Saved entries
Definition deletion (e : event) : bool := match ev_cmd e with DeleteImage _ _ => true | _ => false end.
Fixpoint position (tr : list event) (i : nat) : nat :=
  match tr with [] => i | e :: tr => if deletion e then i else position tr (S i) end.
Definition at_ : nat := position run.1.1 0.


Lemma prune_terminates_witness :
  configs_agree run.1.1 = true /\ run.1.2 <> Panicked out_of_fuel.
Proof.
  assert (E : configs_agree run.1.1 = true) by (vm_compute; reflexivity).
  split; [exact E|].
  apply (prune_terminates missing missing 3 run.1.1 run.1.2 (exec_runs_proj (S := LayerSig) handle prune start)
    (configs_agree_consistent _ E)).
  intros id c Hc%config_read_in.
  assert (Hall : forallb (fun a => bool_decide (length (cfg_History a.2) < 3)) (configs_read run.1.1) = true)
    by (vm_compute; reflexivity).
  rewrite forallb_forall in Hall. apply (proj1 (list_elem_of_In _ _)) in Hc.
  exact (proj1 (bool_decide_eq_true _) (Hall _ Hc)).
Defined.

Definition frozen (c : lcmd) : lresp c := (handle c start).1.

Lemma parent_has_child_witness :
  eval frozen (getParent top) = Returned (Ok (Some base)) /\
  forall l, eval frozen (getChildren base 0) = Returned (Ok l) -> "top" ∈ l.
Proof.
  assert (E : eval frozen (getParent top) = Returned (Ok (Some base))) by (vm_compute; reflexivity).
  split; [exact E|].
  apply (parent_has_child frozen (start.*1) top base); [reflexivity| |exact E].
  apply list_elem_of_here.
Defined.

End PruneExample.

==

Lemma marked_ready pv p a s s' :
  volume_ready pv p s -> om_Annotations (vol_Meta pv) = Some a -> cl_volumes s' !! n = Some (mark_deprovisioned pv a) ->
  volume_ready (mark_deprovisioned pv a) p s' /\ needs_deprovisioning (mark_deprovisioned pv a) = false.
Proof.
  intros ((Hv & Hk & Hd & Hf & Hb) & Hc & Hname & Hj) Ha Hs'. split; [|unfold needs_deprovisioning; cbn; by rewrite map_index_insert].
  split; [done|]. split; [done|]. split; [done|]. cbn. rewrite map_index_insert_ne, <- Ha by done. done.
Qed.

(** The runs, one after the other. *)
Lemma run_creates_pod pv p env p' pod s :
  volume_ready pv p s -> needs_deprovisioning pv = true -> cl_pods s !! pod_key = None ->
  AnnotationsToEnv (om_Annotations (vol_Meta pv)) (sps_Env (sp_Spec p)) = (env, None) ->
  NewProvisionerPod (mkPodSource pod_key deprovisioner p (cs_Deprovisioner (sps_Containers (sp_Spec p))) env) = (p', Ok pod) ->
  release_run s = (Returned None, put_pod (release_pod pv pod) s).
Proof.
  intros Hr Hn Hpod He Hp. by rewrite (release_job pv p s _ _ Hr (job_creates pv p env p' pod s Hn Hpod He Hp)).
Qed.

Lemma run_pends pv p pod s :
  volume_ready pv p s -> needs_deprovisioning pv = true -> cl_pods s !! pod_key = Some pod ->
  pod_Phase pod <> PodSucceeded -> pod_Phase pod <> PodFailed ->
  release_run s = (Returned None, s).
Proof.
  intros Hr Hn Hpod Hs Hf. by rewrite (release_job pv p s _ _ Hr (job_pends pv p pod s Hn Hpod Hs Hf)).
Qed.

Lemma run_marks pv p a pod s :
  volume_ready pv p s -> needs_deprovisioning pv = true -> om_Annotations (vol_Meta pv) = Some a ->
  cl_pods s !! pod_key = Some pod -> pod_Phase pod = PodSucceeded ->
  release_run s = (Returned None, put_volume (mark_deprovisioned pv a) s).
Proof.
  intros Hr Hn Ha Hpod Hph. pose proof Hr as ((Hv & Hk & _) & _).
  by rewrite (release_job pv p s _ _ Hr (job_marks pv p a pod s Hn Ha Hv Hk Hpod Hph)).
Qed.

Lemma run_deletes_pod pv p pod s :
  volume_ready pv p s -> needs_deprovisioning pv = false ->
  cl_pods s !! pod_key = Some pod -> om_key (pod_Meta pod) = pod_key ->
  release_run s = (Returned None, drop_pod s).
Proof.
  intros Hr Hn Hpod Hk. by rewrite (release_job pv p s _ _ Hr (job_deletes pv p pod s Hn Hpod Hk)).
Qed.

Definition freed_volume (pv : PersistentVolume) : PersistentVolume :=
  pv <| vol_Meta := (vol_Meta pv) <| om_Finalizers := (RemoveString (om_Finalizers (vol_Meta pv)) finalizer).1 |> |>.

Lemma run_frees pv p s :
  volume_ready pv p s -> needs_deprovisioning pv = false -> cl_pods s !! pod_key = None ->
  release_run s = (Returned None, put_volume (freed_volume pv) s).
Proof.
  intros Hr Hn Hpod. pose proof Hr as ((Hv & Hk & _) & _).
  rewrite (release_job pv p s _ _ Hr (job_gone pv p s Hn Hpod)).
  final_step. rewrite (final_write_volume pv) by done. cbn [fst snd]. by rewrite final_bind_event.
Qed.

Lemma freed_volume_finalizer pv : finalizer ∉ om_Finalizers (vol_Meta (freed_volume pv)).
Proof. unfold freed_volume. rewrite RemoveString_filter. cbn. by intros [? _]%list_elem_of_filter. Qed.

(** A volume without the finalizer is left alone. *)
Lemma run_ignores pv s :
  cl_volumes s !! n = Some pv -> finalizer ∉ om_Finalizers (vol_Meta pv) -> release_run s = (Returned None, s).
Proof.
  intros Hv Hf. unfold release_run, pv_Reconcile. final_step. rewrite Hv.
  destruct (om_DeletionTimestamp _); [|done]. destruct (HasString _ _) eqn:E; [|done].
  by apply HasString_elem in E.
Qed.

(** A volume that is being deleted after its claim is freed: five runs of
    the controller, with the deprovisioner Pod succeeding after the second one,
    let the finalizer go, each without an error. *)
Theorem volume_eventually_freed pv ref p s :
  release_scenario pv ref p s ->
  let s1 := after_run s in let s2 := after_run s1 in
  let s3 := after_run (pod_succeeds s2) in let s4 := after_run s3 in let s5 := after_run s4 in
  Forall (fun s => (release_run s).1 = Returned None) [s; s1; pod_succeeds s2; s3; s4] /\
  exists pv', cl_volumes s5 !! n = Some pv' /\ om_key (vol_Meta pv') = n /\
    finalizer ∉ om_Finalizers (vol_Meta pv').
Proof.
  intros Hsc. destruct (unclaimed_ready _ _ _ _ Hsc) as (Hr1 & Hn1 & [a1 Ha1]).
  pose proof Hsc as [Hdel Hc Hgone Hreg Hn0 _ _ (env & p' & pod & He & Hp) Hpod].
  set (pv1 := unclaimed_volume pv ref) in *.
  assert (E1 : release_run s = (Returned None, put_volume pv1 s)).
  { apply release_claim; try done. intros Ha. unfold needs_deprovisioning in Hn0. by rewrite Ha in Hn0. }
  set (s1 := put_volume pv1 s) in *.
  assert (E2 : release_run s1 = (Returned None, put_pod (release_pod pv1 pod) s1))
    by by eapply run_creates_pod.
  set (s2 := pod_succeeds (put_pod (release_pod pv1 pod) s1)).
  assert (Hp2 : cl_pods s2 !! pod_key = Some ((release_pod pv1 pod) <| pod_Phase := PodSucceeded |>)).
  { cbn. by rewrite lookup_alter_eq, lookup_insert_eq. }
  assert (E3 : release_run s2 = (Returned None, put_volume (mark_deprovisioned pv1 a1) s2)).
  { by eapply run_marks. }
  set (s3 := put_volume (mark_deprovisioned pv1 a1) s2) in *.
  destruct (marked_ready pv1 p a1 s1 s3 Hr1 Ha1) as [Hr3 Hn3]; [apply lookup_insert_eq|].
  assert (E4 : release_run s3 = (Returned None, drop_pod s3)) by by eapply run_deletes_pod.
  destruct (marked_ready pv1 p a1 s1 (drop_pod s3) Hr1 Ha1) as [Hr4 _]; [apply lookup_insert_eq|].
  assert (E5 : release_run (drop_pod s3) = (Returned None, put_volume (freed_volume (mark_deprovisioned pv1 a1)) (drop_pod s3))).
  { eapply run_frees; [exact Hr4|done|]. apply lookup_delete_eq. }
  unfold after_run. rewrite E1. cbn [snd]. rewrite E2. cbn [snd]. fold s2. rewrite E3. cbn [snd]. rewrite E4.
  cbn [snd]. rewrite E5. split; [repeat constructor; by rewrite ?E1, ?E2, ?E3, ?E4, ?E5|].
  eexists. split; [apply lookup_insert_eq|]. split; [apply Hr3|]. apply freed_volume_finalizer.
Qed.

Task to carry out
Where does the string "start" appear in the records above? Return every line that holds it.

Exercise response
  apply (prune_terminates missing missing 3 run.1.1 run.1.2 (exec_runs_proj (S := LayerSig) handle prune start)
Definition frozen (c : lcmd) : lresp c := (handle c start).1.
  apply (parent_has_child frozen (start.*1) top base); [reflexivity| |exact E].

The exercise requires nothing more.